Water had been selected as the cooling medium after Fermi had calculated that there would be an excess of neutrons sufficient to permit water instead of helium for cooling.

Eugene Wigner's team had devised an elegantly simple design. A 28 by 36 foot high-purity graphite cylinder lying on its side, horizontally pierced by over a thousand aluminum tubes. Two hundred tons of uranium metal slugs, in aluminum cans, filled the tubes within the 1,200 ton graphite cylinder. The chain reaction would generate 250,000 kilowatts of heat to be carried away by water pumped through the tubes. After 100 days, when about one atom in 4000 had been transmuted to plutonium, the uranium would be pushed out into a deep pool of pure water simply by loading more slugs. After 60 days in the pool, the short lived but intensely radio-active fission products would decay to safer levels and the slugs could be removed for processing.

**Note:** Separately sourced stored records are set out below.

Lemma watch_thread t t' : watched_ok t -> watch t WThread = Some t' -> watched_ok t'.
Proof.
  intros Ht. unfold watch. cbn [writer_step]. destruct (thread_step write_ (wt_w t)) as [w'|] eqn:E; [|done].
  cbn [mbind option_bind]. intros [= <-] name s Hs. cbn in Hs. specialize (Ht name s Hs). revert E Ht.
  unfold thread_step, finish_job, write_job, take_next, held, logged, unwritten. cbn [wt_w wt_log].
  destruct (w_job (wt_w t)) as [j|] eqn:Ej.
  - destruct (j_result j) as [r|] eqn:Er.
    + intros [= <-]. cbn. rewrite app_nil_r. destruct (w_pending (wt_w t) !! name); [done|].
      by rewrite andb_false_r.
    + destruct (write_ _ _ _ _) as [r d]. intros [= <-]. cbn. destruct (w_pending (wt_w t) !! name); [done|].
      rewrite andb_true_r, andb_false_r, last_of_snoc. case_bool_decide; [by intros ->|done].
  - pose proof (oldest_spec (w_pending (wt_w t))) as Ho. destruct (oldest _) as [[k p]|]; [|done].
    intros [= <-]. cbn. rewrite app_nil_r, andb_true_r.
    destruct (decide (name = k)) as [->|Hne].
    + rewrite lookup_delete_eq, Ho, bool_decide_true by done. done.
    + rewrite lookup_delete_ne by done. rewrite (bool_decide_false (k = name)) by done. done.
Qed.
Lemma watch_ok t o t' : watched_ok t -> watch t o = Some t' -> watched_ok t'.
Proof.
  intros Ht. destruct o as [name s wait|name s|name| |]; [| | |by apply watch_thread|]; unfold watch; cbn [writer_step].
  - unfold queue. destruct (has_space _ _ _); [|done]. cbn. rewrite app_nil_r. intros [= <-] k s' Hk. cbn in Hk. unfold held. cbn.
    apply lookup_insert_Some in Hk as [[<- <-]|[Hne Hk]]; [by rewrite lookup_insert_eq|]. rewrite lookup_insert_ne by done. exact (Ht k s' Hk).
  - cbn. rewrite app_nil_r. intros [= <-] k s' Hk. specialize (Ht k s' Hk). unfold held, note_backpressure in *. cbn.
    destruct (has_space _ _ _); exact Ht.
  - cbn. rewrite app_nil_r. intros [= <-] k s' Hk. cbn in Hk. apply lookup_delete_Some in Hk as [Hne Hk]. specialize (Ht k s' Hk).
    unfold held, discard in *. cbn. destruct (w_pending (wt_w t) !! name) as [p|]; [|exact Ht]. cbn. by rewrite lookup_delete_ne by done.
  - cbn. rewrite app_nil_r. intros [= <-] k s' Hk. exact (Ht k s' Hk).
Qed.
Lemma watch_all_ok ops t t' : watched_ok t -> watch_all t ops = Some t' -> watched_ok t'.
Proof.
  revert t. induction ops as [|o ops IH]; intros t Ht; cbn [watch_all]; [by intros [= <-]|].
  destruct (watch t o) as [t1|] eqn:E; [|done]. cbn. apply IH. by eapply watch_ok.
Qed.

Definition watch_new (budget : Z) (d : Disk) : Watched := {| wt_w := writer_new budget d; wt_latest := ∅; wt_log := [] |}.

Lemma writer_new_ok budget d : writer_ok (writer_new budget d).
Proof.
  split; cbn.
  - unfold pending_bytes. by rewrite msum_empty.
  - right. rewrite map_size_empty. lia.
  - intros k p. by rewrite lookup_empty.
  - intros k1 p1 k2 p2. by rewrite lookup_empty.
  - intros c. unfold answered. cbn. rewrite no_job, lookup_empty. split; [|lia].
    intros [[r H]|[(k & p & H & _)|[]]]; [done|by rewrite lookup_empty in H].
Qed.
Lemma watch_all_writer ops t t' : writer_ok (wt_w t) -> w_budget (wt_w t) < 2 ^ 64 -> Forall op_small ops -> watch_all t ops = Some t' ->
  writer_ok (wt_w t') /\ w_budget (wt_w t') = w_budget (wt_w t).
Proof.
  revert t. induction ops as [|o ops IH]; intros t Hw Hb Hs; cbn [watch_all]; [by intros [= <-]|].
  apply Forall_cons in Hs as [Ho Hs]. destruct (watch t o) as [t1|] eqn:E; [|done]. cbn. intros H.
  unfold watch in E. destruct (writer_step write_ (wt_w t) o) as [w1|] eqn:Ew; [|done]. cbn in E. injection E as E.
  destruct (writer_step_ok write_ _ _ _ Hw Hb Ho Ew) as [H1 H2]. assert (Et : wt_w t1 = w1) by (by rewrite <- E).
  rewrite <- H2, <- Et. apply IH; [by rewrite Et|by rewrite Et, H2|done|done].
Qed.

(** C19: however callers and the writer's thread interleave, once the writer is idle, which is
    what [flush] waits for, the last write made under a name was of the last snapshot queued
    under it and not discarded since: no newer snapshot is lost behind an older one. *)
Theorem flush_has_written_latest budget d ops t name s : watch_all (watch_new budget d) ops = Some t ->
  idle (wt_w t) = true -> wt_latest t !! name = Some s -> last_of name (wt_log t) = Some s.
Proof.
  intros H Hi Hs. assert (Ht : watched_ok t).
  { eapply watch_all_ok; [|exact H]. intros k s' Hk. cbn in Hk. by rewrite lookup_empty in Hk. }
  specialize (Ht name s Hs). unfold held in Ht. destruct (idle_empty _ Hi) as [Hp Hj]. by rewrite Hp, lookup_empty, Hj in Ht.
Qed.

(** C38: in every reachable state the queued bytes are exactly what is pending, within the budget
    unless a single snapshot is pending, and the thread alone, taking at most three steps for
    each pending snapshot, brings the writer to rest with every caller of [save] answered. *)
Theorem writer_always_drains budget d ops t : watch_all (watch_new budget d) ops = Some t -> budget < 2 ^ 64 -> Forall op_small ops ->
  w_bytes (wt_w t) = pending_bytes (w_pending (wt_w t)) /\
  (w_bytes (wt_w t) <= budget \/ (size (w_pending (wt_w t)) <= 1)%nat) /\
  let w' := drain write_ (3 * size (w_pending (wt_w t)) + 2) (wt_w t) in
  idle w' = true /\ forall c, (c < w_issued (wt_w t))%nat -> is_Some (w_done w' !! c).
Proof.
  intros H Hb Hs. destruct (watch_all_writer _ (watch_new budget d) _ (writer_new_ok budget d) Hb Hs H) as [Hw Hbud]. cbn in Hbud.
  split_and!; [apply Hw|rewrite <- Hbud; apply Hw|]. cbv zeta.
  assert (Hi : idle (drain write_ (3 * size (w_pending (wt_w t)) + 2) (wt_w t)) = true).
  { apply drain_idle. unfold work. destruct (w_job (wt_w t)) as [j|]; [destruct (j_result j); lia|lia]. }
  split; [done|]. intros c Hc. destruct (drain_ok write_ (3 * size (w_pending (wt_w t)) + 2) (wt_w t) Hw) as [H1 H2].
  apply idle_answered; [done|done|by rewrite H2].
Qed.
End Watched.

(** ** Two snapshots of one chat, the second queued while the first is being written *)

Definition tiny_later : ParkedContext := {| pc_tokens := [7; 8; 9; 10]; pc_kv := pc_kv tiny_parked |}.
Definition disk_write (n : nat) (p : ParkedContext) (name : string) (d : Disk) : Result unit * Disk :=
  save_parked_context (fine_env (Z.of_nat n)) p tiny_disk name d.
Definition two_saves : list WOp :=
  [WQueue "chat" tiny_parked true; WThread; WQueue "chat" tiny_later true; WThread; WThread; WThread; WThread; WThread].
Definition watched_end : Watched := default (watch_new 0 ∅) (watch_all disk_write (watch_new 1024 ∅) two_saves).
Lemma two_saves_run : watch_all disk_write (watch_new 1024 ∅) two_saves = Some watched_end.
Proof.
  assert (H : bool_decide (is_Some (watch_all disk_write (watch_new 1024 ∅) two_saves)) = true) by by vm_compute.
  apply bool_decide_eq_true_1 in H as [t E]. unfold watched_end. by rewrite E.
Qed.
Lemma flush_has_written_latest_witness : last_of "chat" (wt_log watched_end) = Some tiny_later.
Proof. apply (flush_has_written_latest disk_write 1024 ∅ two_saves); [apply two_saves_run|by vm_compute|by vm_compute]. Defined.
Lemma writer_always_drains_witness : exists t, watch_all disk_write (watch_new 1024 ∅) (take 3 two_saves) = Some t /\
  size (w_pending (wt_w t)) = 1%nat /\ idle (drain disk_write (3 * size (w_pending (wt_w t)) + 2) (wt_w t)) = true.
Proof.
  destruct (watch_all disk_write (watch_new 1024 ∅) (take 3 two_saves)) as [t|] eqn:E.
  - exists t. split; [done|]. split.
    + assert (H : (fun o => match o with Some t => size (w_pending (wt_w t)) | None => O end) (watch_all disk_write (watch_new 1024 ∅) (take 3 two_saves)) = 1%nat)
        by by vm_compute. by rewrite E in H.
    + apply (writer_always_drains disk_write 1024 ∅ (take 3 two_saves)); [exact E|done|]. repeat constructor; by vm_compute.
  - exfalso. assert (H : bool_decide (is_Some (watch_all disk_write (watch_new 1024 ∅) (take 3 two_saves))) = true) by by vm_compute.
    by rewrite E in H.
Defined.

The Du Pont chemical separation plants at Hanford were huge. The three building were each 800 feet by 65 feet by 80 feet tall. Within the solid concrete structures were cells with seven feet thick concrete walls to shield the operators from the highly radioactive output of the production reactors. Glen Seaborg's complex micro processing apparatus had been scaled up but the entire process and any maintenance had to be done remotely. The intense direct radiation and radioactive chemicals in the cells were lethal.

The first reactor at Hanford started up smoothly on September 26, 1944 . . . And a day later, it spontaneously shut down. The next day it start up again, but twelve hours later it shut down again. The reactor was producing a radioactive isotope of iodine that was decaying to a radioactive isotope of xenon that was absorbing neutrons until the process shut down, when it eventually decayed to a stable isotope the reactor would restart. More neutrons were need to overcome the 'poison'.

Luckily, one of the DuPont engineers, George Graves, had stubbornly insisted on adding spare tubes, as a contingency against an unforeseen failure, and the reactor had been build with an extra 504 tubes.  Modification delayed the restart to December 17 and the second reactor started up December 28.   Groves anticipated having enough plutonium for 18 five kilogram bombs ready by the second half of 1945.